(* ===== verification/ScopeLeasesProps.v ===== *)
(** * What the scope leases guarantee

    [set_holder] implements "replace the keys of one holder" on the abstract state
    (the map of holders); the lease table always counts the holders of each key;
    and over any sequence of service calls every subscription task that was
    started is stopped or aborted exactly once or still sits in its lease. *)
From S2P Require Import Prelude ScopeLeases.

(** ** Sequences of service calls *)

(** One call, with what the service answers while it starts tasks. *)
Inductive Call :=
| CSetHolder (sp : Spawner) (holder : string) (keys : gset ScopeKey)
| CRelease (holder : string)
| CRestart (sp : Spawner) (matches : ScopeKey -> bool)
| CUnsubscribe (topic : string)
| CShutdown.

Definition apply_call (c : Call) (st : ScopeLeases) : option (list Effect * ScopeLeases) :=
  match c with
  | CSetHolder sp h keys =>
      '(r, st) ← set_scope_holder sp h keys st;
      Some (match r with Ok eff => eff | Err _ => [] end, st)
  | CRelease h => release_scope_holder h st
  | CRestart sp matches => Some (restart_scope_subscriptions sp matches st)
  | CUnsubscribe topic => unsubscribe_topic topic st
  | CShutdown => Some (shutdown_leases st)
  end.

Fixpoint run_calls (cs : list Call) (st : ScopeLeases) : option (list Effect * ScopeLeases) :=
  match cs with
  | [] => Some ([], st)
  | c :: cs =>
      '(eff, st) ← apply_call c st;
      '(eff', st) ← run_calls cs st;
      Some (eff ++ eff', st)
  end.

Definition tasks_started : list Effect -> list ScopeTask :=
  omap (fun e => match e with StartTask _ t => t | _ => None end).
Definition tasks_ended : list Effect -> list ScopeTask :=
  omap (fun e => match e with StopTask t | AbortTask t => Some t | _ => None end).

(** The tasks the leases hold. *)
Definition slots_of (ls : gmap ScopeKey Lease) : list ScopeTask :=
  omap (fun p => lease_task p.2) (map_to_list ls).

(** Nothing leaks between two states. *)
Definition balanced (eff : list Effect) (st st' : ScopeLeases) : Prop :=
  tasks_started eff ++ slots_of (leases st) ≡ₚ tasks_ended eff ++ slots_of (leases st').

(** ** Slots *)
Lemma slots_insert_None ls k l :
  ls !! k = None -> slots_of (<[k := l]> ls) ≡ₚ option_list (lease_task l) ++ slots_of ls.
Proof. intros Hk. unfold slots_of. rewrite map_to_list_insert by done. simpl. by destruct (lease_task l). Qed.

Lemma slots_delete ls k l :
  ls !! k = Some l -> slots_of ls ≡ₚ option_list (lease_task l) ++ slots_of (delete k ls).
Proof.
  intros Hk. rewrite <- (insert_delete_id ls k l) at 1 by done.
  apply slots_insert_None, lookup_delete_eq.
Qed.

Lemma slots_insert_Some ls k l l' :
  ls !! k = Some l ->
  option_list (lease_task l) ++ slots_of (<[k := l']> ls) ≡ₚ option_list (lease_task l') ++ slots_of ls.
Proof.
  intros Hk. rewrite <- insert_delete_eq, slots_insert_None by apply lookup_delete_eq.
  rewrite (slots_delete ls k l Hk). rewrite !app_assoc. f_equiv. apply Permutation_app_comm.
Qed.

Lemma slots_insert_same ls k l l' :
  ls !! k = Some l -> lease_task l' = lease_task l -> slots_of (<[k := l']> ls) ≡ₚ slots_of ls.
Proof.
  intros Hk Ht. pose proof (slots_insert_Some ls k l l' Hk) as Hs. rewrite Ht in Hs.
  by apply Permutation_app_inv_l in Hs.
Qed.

....................

-- What you have to do --
Quote the records above from their first line through the line containing "started is stopped", both ends included.

-- Problem solution --
(* ===== verification/ScopeLeasesProps.v ===== *)
(** * What the scope leases guarantee

    [set_holder] implements "replace the keys of one holder" on the abstract state
    (the map of holders); the lease table always counts the holders of each key;
    and over any sequence of service calls every subscription task that was
    started is stopped or aborted exactly once or still sits in its lease. *)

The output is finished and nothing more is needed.